Ultimately, if you feel uncomfortable about going to migraciones alone, you can go with anyone who speaks Spanish and English well enough to act as your translator. They really don't have to know anything about the visa you are applying for and you might be able to return the favor by buying them a nice lunch.or dinner insted of paying them

I can share Patricia's contact information with you in a PM if you desire. The cost for one trip to migraciones is $175USD and she will go with you a second time for an additional cost of $75USD, but if all you need to do is provide an additional document, you can probably do that on your own.

I returned to migraciones on my own the day after Patricia went with me for the first time. All I had to do was give the same woman we had spoken with the previous day some ATM recepts. I was then told to take a seat and wait. In a little while I was given the precaria.
 

Utopos

Registered
Joined
May 28, 2010
Messages
106
Likes
50
Just an FYI... To receive a Federal apostille, the Social Security Income Verification letter MUST be signed, and have both the signer's name and position printed below the signature. HOWEVER, Social Security stopped issuing signed letters when they consolidated their operations in Baltimore a while back.Technically, it is therefore no longer possible to have them apostilled by the U.S. State Department.

Social Security at the embassy might be able to help, or find some cooperative soul at a local U.S. S.S. office (which is how I got mine apostilled in February).
 

steveinbsas

Registered
Joined
Jul 27, 2006
Messages
9,777
Likes
5,805
As far as
Just an FYI... To receive a Federal apostille, the Social Security Income Verification letter MUST be signed, and have both the signer's name and position printed below the signature. HOWEVER, Social Security stopped issuing signed letters when they consolidated their operations in Baltimore a while back.Technically, it is therefore no longer possible to have them apostilled by the U.S. State Department.

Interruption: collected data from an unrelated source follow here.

(* ===== verification/GovernorProof.v ===== *)
(** * The memory governor under interleavings

    An invariant of [Reserve.reach]: every governor's total is the sum of what
    the tokens charged to it show and of what the threads between two atomic
    accesses owe it, and never exceeds the usable bytes. *)
From S2P Require Import Prelude Governor.

Module GovernorProof.
Import Reserve.

(** ** What a thread knows of its token *)

Definition needs (p : thread) (k : token) : Prop :=
  match p with
  | G_load _ _ _ t | R_claim _ _ t _ | C_claim t _ | T_load t _ | T_claim t _ _ | F_governor t _ _ => identity k = t
  | R_governor _ _ t | R_drop t _ => identity k = t /\ state k = CLAIMED
  | R_bytes g _ t => identity k = t /\ state k = CLAIMED /\ governor k = Some g
  | R_owner g b t | R_load g b t | R_try g b t _ | R_publish g b t =>
      identity k = t /\ state k = CLAIMED /\ governor k = Some g /\ bytes k = b
  | C_owner t _ | C_publish t => identity k = t /\ state k = COMMITTING
  | T_owner t _ _ | T_publish t _ => identity k = t /\ state k = TRANSFERRING
  | F_bytes t g _ _ => identity k = t /\ governor k = Some g
  | F_load t g b _ | F_move t g b _ _ => identity k = t /\ governor k = Some g /\ bytes k = b
  | Done _ | F_old _ _ _ _ | F_try _ _ _ _ _ => True
  end.

Definition live (s : rstate) : Prop := s = RESERVED \/ s = COMMITTED.

(** What a thread knows of its own values; [ng] governors exist. *)
Definition values (ng : nat) (p : thread) : Prop :=
  let size b := 0 < b <= UINT64_MAX in
  match p with
  | G_load g old new _ => (g < ng)%nat /\ is_uint64 old /\ is_uint64 new
  | R_claim g b _ from => (g < ng)%nat /\ size b /\ (from = EMPTY \/ from = RELEASED)
  | R_governor g b _ | R_bytes g b _ | R_owner g b _ | R_load g b _ | R_publish g b _ => (g < ng)%nat /\ size b
  | R_try g b _ old => (g < ng)%nat /\ size b /\ is_uint64 old
  | T_claim _ _ s | T_owner _ _ s | T_publish _ s => live s
  | F_bytes _ g _ _ => (g < ng)%nat
  | F_load _ g b _ | F_old g b _ _ => (g < ng)%nat /\ size b
  | F_move _ g b from _ => (g < ng)%nat /\ size b /\ live from
  | F_try g b old _ _ => (g < ng)%nat /\ size b /\ b <= old /\ is_uint64 old
  | _ => True
  end.

Definition thread_ok (m : machine) (p : thread) : Prop :=
  values (length (governors m)) p /\
  forall t, uses p = Some t -> exists k, tokens m !! t = Some k /\ needs p k.

Definition token_ok (m : machine) (k : token) : Prop :=
  is_uint64 (bytes k) /\ forall g, governor k = Some g -> (g < length (governors m))%nat.

Record inv (c : config) : Prop := Inv {
  inv_total : forall g x, governors (mach c) !! g = Some x ->
    reserved_bytes x = accounted c g /\ reserved_bytes x <= usable_bytes x <= UINT64_MAX;
  inv_token : forall t k, tokens (mach c) !! t = Some k -> token_ok (mach c) k;
  inv_thread : forall i p, threads c !! i = Some p -> thread_ok (mach c) p;
  inv_lock : forall i j p q t, i <> j -> threads c !! i = Some p -> threads c !! j = Some q ->
    locks p = Some t -> locks q <> Some t;
  inv_apart : forall i j p q t, threads c !! i = Some p -> threads c !! j = Some q ->
    reserving p = Some t -> finishing q <> Some t }.

(** ** Charges *)

Lemma charge_nonneg m g t k : token_ok m k -> 0 <= charge g t k.
Proof. intros [Hb _]. unfold charge. case_match; mi. Qed.

Lemma owes_nonneg m g p : thread_ok m p -> 0 <= owes g p.
Proof. intros [Hv _]. destruct p; cbn in *; try lia; case_bool_decide; lia. Qed.

Lemma total_bounds c g x : inv c -> governors (mach c) !! g = Some x -> is_uint64 (reserved_bytes x) /\
  forall i p, threads c !! i = Some p -> owes g p <= reserved_bytes x.
Proof.
  intros Hi Hx. destruct (inv_total c Hi g x Hx) as [Ht Hu]. unfold accounted in Ht.
  assert (H1 : 0 <= isum (charge g) 0 (tokens (mach c))).
  { apply isum_nonneg. intros t k Hk. eapply charge_nonneg, (inv_token c Hi), Hk. }
  assert (Hn : forall i p, threads c !! i = Some p -> 0 <= owes g p).
  { intros i p Hp. eapply owes_nonneg, (inv_thread c Hi), Hp. }
  assert (H2 : 0 <= isum (fun _ => owes g) 0 (threads c)) by (apply isum_nonneg; intros i p; apply Hn).
  split; [mi|]. intros i p Hp. pose proof (isum_ge (fun _ => owes g) (threads c) p 0 i Hn Hp) as Hge.
  cbn beta in Hge. lia.
Qed.

(** ** The three kinds of step *)

Section Steps.
Variables (c : config) (i : nat) (p p' : thread).
Hypothesis Hinv : inv c.
Hypothesis Hp : threads c !! i = Some p.

#[local] Abbreviation m := (mach c).

(** The thread's claims on tokens do not grow, or nobody else has them. *)
Definition lock_free (t : nat) : Prop := forall j q, j <> i -> threads c !! j = Some q -> locks q <> Some t.
Hypothesis Hlock : forall t, locks p' = Some t -> locks p = Some t \/ lock_free t.
Hypothesis Hreserving : forall t, reserving p' = Some t -> reserving p = Some t \/
  (forall j q, threads c !! j = Some q -> finishing q <> Some t) /\ finishing p' <> Some t.
Hypothesis Hfinishing : forall t, finishing p' = Some t -> finishing p = Some t \/
  (forall j q, threads c !! j = Some q -> reserving q <> Some t) /\ reserving p' <> Some t.

Lemma lookup_after j q : <[i := p']> (threads c) !! j = Some q -> j = i /\ q = p' \/ j <> i /\ threads c !! j = Some q.
Proof. intros [(-> & -> & _)|[? ?]]%list_lookup_insert_Some; [by left|right; done]. Qed.

Lemma locks_after : forall k j a b t, k <> j -> <[i := p']> (threads c) !! k = Some a ->
  <[i := p']> (threads c) !! j = Some b -> locks a = Some t -> locks b <> Some t.
Proof.
  intros k j a b t Hkj [[-> ->]|[Hk Ha]]%lookup_after [[-> ->]|[Hj Hb]]%lookup_after Hla; try done.
  - destruct (Hlock t Hla) as [Hl|Hl]; [by apply (inv_lock c Hinv i j p b t)|by apply (Hl j)].
  - intros Hlb. destruct (Hlock t Hlb) as [Hl|Hl].
    + by apply (inv_lock c Hinv k i a p t Hk Ha Hp Hla).
    + by apply (Hl k a Hk Ha).
  - by apply (inv_lock c Hinv k j a b t).
Qed.

Lemma apart_after : forall k j a b t, <[i := p']> (threads c) !! k = Some a ->
  <[i := p']> (threads c) !! j = Some b -> reserving a = Some t -> finishing b <> Some t.
Proof.
  intros k j a b t [[-> ->]|[Hk Ha]]%lookup_after [[-> ->]|[Hj Hb]]%lookup_after Hra Hfb.
  - by destruct p'.
  - destruct (Hreserving t Hra) as [Hr|[Hr _]]; [by apply (inv_apart c Hinv i j p b t)|by apply (Hr j b)].
  - destruct (Hfinishing t Hfb) as [Hf|[Hf _]]; [by apply (inv_apart c Hinv k i a p t)|by apply (Hf k a)].
  - by apply (inv_apart c Hinv k j a b t).
Qed.

Lemma threads_sum g : isum (fun _ => owes g) 0 (<[i := p']> (threads c)) =
  isum (fun _ => owes g) 0 (threads c) - owes g p + owes g p'.
Proof. exact (isum_insert (fun _ => owes g) (threads c) p p' 0 i Hp). Qed.

(** No memory changes. *)
Lemma step_local : thread_ok m p' -> (forall g, owes g p' = owes g p) -> inv (Config m (<[i := p']> (threads c))).
Proof.
  intros Hok Ho. split; cbn [mach threads].
  - intros g x Hx. destruct (inv_total c Hinv g x Hx) as [Ht Hu]. split; [|done].
    unfold accounted in *. cbn [mach threads]. rewrite threads_sum, Ho. lia.
  - apply (inv_token c Hinv).
  - intros j q [[-> ->]|[Hj Hq]]%lookup_after; [done|]. by apply (inv_thread c Hinv j).
  - exact locks_after.
  - exact apart_after.
Qed.

(** A token changes; its charge may move between it and the thread. *)
Lemma step_token t k k' : tokens m !! t = Some k ->
  token_ok m k' ->
  (forall g, charge g t k' + owes g p' = charge g t k + owes g p) ->
  values (length (governors m)) p' -> (forall u, uses p' = Some u -> u = t /\ needs p' k') ->
  (forall j q, j <> i -> threads c !! j = Some q -> uses q = Some t -> needs q k -> needs q k') ->
  inv (Config (Machine (governors m) (<[t := k']> (tokens m))) (<[i := p']> (threads c))).
Proof.
  intros Hk Hk' Hcharge Hv Hn Hframe. pose proof (lookup_lt_Some _ _ _ Hk) as Hlt. split; cbn [mach threads].
  - intros g x Hx. destruct (inv_total c Hinv g x Hx) as [Ht Hu]. split; [|done].
    unfold accounted in *. cbn [mach threads tokens]. rewrite threads_sum.
    rewrite (isum_insert (charge g) (tokens m) k k' 0 t Hk). specialize (Hcharge g). cbn [Nat.add]. lia.
  - intros u ku [(-> & -> & _)|[_ Hu]]%list_lookup_insert_Some; [done|]. by apply (inv_token c Hinv u).
  - intros j q [[-> ->]|[Hj Hq]]%lookup_after.
    + split; [done|]. intros u Hu. destruct (Hn u Hu) as [-> Hneeds]. exists k'. cbn [tokens].
      split; [by apply list_lookup_insert_eq|done].
    + destruct (inv_thread c Hinv j q Hq) as [Hvq Hnq]. split; [done|]. intros u Hu. cbn [tokens].
      destruct (Hnq u Hu) as (ku & Hku & Hneeds). destruct (decide (u = t)) as [->|Hne].
      * exists k'. split; [by apply list_lookup_insert_eq|]. rewrite Hk in Hku. injection Hku as <-. by apply (Hframe j).
      * exists ku. by rewrite list_lookup_insert_ne.
  - exact locks_after.
  - exact apart_after.
Qed.

(** A governor's total changes by what the thread then owes. *)
Lemma step_governor g x r : governors m !! g = Some x ->
  r = reserved_bytes x - owes g p + owes g p' -> r <= usable_bytes x ->
  (forall g', g' <> g -> owes g' p' = owes g' p) -> thread_ok m p' ->
  inv (Config (Machine (<[g := set_reserved r x]> (governors m)) (tokens m)) (<[i := p']> (threads c))).
Proof.
  intros Hx Hr Hle Ho Hok. pose proof (lookup_lt_Some _ _ _ Hx) as Hlt. split; cbn [mach threads].
  - intros g' x' [(-> & <- & _)|[Hne Hx']]%list_lookup_insert_Some; cbn [set_reserved reserved_bytes usable_bytes].
    + destruct (inv_total c Hinv g' x Hx) as [Ht Hu]. unfold accounted in *. cbn [mach threads tokens].
      rewrite threads_sum.
      lia.
    + destruct (inv_total c Hinv g' x' Hx') as [Ht Hu]. split; [|done]. unfold accounted in *. cbn [mach threads tokens].
      rewrite threads_sum, Ho by done. lia.
  - intros t k Hk. destruct (inv_token c Hinv t k Hk) as [Hb Hg]. split; [done|]. cbn [governors].
    by rewrite length_insert.
  - intros j q Hq. assert (Hq' : thread_ok m q).
    { apply lookup_after in Hq as [[-> ->]|[Hj Hq]]; [done|]. by apply (inv_thread c Hinv j). }
    destruct Hq' as [Hv Hn]. split; [|done]. cbn [governors]. by rewrite length_insert.
  - exact locks_after.
  - exact apart_after.
Qed.

End Steps.

(** ** Frames: what other threads know survives *)

Lemma locked_transient q t k : locks q = Some t -> needs q k ->
  state k = CLAIMED \/ state k = COMMITTING \/ state k = TRANSFERRING.
Proof. destruct q; cbn; intros; try done; intuition. Qed.

Lemma needs_state q t k s : uses q = Some t -> locks q <> Some t -> needs q k -> needs q (set_state s k).
Proof. destruct q; cbn; intros Hu Hl Hn; try done; by injection Hu as <-. Qed.

Lemma needs_owner q k o : needs q k -> needs q (set_owner o k).
Proof. by destruct q. Qed.

Lemma needs_fields q t k k' : uses q = Some t -> locks q <> Some t -> finishing q <> Some t ->
  identity k' = identity k -> needs q k -> needs q k'.
Proof. destruct q; cbn; intros Hu Hl Hf Hid Hn; try done; try congruence; injection Hu as <-; congruence. Qed.

(** ** Every atomic access preserves the invariant *)

Ltac subclaim := intros ? E; cbn in E |- *; first [discriminate E | by left].
Ltac token_of Hok k Hk Hn :=
  destruct Hok as [Hv Hn]; destruct (Hn _ eq_refl) as (k & Hk & Hn'); clear Hn; rename Hn' into Hn.

Section Preserve.
Variables (c : config) (i : nat) (p : thread).
Hypothesis Hinv : inv c.
Hypothesis Hp : threads c !! i = Some p.

#[local] Abbreviation m := (mach c).

(** [p'] claims no token that [p] does not claim. *)
Definition follows (p' : thread) : Prop :=
  (forall t, locks p' = Some t -> locks p = Some t) /\
  (forall t, reserving p' = Some t -> reserving p = Some t) /\
  (forall t, finishing p' = Some t -> finishing p = Some t).

Lemma local_inv p' : follows p' -> thread_ok m p' -> (forall g, owes g p' = owes g p) ->
  inv (Config m (<[i := p']> (threads c))).
Proof.
  intros (Hl & Hr & Hf) Hok Ho. apply (step_local c i p p'); try done; intros t Ht; left; auto.
Qed.

(** A store by the thread that holds the token's transient state. *)
Lemma store_inv p' t k k' m' : follows p' -> locks p = Some t -> tokens m !! t = Some k ->
  put_token m t k' = Some m' -> identity k' = identity k ->
  (reserving p = Some t \/ k' = set_state (state k') k \/ k' = set_owner (owner_bits k') k) ->
  token_ok m k' -> (forall g, charge g t k' + owes g p' = charge g t k + owes g p) ->
  values (length (governors m)) p' -> (forall u, uses p' = Some u -> u = t /\ needs p' k') ->
  inv (Config m' (<[i := p']> (threads c))).
Proof.
  intros (Hl & Hr & Hf) Hlock Hk Hput Hid Hkind Hk' Hc Hv Hn. unfold put_token in Hput.
  rewrite wr_lt in Hput by (by eapply lookup_lt_Some). cbn in Hput. injection Hput as <-.
  apply (step_token c i p p') with (k := k); try done; [intros u Hu; left; auto..|].
  intros j q Hj Hq Hu Hnq. pose proof (inv_lock c Hinv i j p q t (not_eq_sym Hj) Hp Hq Hlock) as Hlq.
  destruct Hkind as [Hres|[->| ->]].
  - apply (needs_fields q t k); try done. by apply (inv_apart c Hinv i j p q t).
  - by apply (needs_state q t).
  - by apply needs_owner.
Qed.

Definition steady (s : rstate) : Prop := s <> CLAIMED /\ s <> COMMITTING /\ s <> TRANSFERRING.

Social Security at the embassy might be able to help, or find some cooperative soul at a local U.S. S.S. office (which is how I got mine apostilled in February).
This information may be out of date, but far as I know, the Social Security benefits letters which are issued by the US Embassy are in Spanish and do not have to have the Apostille as they originate in Argentina, but they must be legalized here. I believe the office to do that is on Aranales near the Plaza San Martin and an advance (online) turno is required.
 

newtraderoute

Registered
Joined
Oct 9, 2019
Messages
23
Likes
5
Thank you - We are thinking to go with a lawyer.They quoted 1250 each plus the yearly renewal. It seems like they could do all from there.They could get all the documents without us bringing anything.They said it could be done in a few months.Did you become temporary residents ? or continue to renew the visa? how many years you can renew it.- I understand for this type of a visa you have to stay in Argentina at least six months a year.
 

Aztangogirl

Registered
Joined
Aug 19, 2016
Messages
518
Likes
737
Thank you - We are thinking to go with a lawyer.They quoted 1250 each plus the yearly renewal. It seems like they could do all from there.They could get all the documents without us bringing anything.They said it could be done in a few months.Did you become temporary residents ? or continue to renew the visa? how many years you can renew it.- I understand for this type of a visa you have to stay in Argentina at least six months a year.
Pensioners visa. You renew the visa three times. The fourth time, you get your Permanent Residency visa.